> _The task_:
Could you filter the data below down to the lines that hold the word "split"?

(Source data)
Lemma add_frames_returns (traces_of : scalar -> result (list pyval))
  (ss : bool) (years : list scalar) (fig : Figure) (sd : dict) :
  (forall year, In year years -> exists ts, traces_of year = Ok ts) ->
  (ss = true -> exists steps, dict_get sd "steps" = Some (VList steps)) ->
  exists fig' sd', add_frames traces_of ss years (fig, sd) = Ok (fig', sd').
Proof.
  unfold add_frames. revert fig sd.
  induction years as [|y ys IH]; simpl; intros fig sd Hy Hsd; [eauto|].
  destruct (Hy y) as [ts ->]; [auto|]. cbn [bind].
  assert (exists sd1,
            (if ss then addSliderSteps sd y else Ok sd) = Ok sd1
            /\ (ss = true ->
                exists steps, dict_get sd1 "steps" = Some (VList steps)))
    as (sd1 & -> & Hsd1).
  { destruct ss; [|eauto].
    destruct Hsd as [steps Hs]; [reflexivity|].
    unfold addSliderSteps. rewrite Hs. eexists. split; [reflexivity|].
    intros _. eexists. apply dict_get_set_same. }
  cbn [bind]. apply IH; auto.
Qed.

End TracesReturn.

(** ** The keys the traces look up are in the grid *)

Lemma expected_grid_in (guarded : bool) (cands : list candidate)
  (k : string) (v : list scalar) :
  In (k, Some v) cands -> (guarded = true -> v <> []) ->
  In {| value := v; key := k |} (expected_grid guarded cands).
Proof.
  intros Hin Hv. unfold expected_grid. apply in_flat_map.
  exists (k, Some v). split; [exact Hin|]. unfold candidate_entries. simpl.
  destruct guarded; simpl; [|now left].
  destruct (Nat.eqb (List.length v) 0) eqn:E; [|now left].
  apply length_zero_nil in E. now destruct Hv.
Qed.

Lemma values_where_nonempty (p : scalar -> bool) (sel vals : list scalar)
  (t : scalar) :
  In t sel -> p t = true -> List.length sel = List.length vals ->
  values_where p sel vals <> [].
Proof.
  unfold values_where. revert vals.
  induction sel as [|s sel IH]; intros [|v vals] Hin Hp Hlen;
    simpl in *; try contradiction; try discriminate.
  destruct (p s) eqn:Hs; [discriminate|].
  destruct Hin as [->|Hin]; [congruence|]. apply IH; auto.
Qed.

> _Response area_:
    unfold addSliderSteps. rewrite Hs. eexists. split; [reflexivity|].
  exists (k, Some v). split; [exact Hin|]. unfold candidate_entries. simpl.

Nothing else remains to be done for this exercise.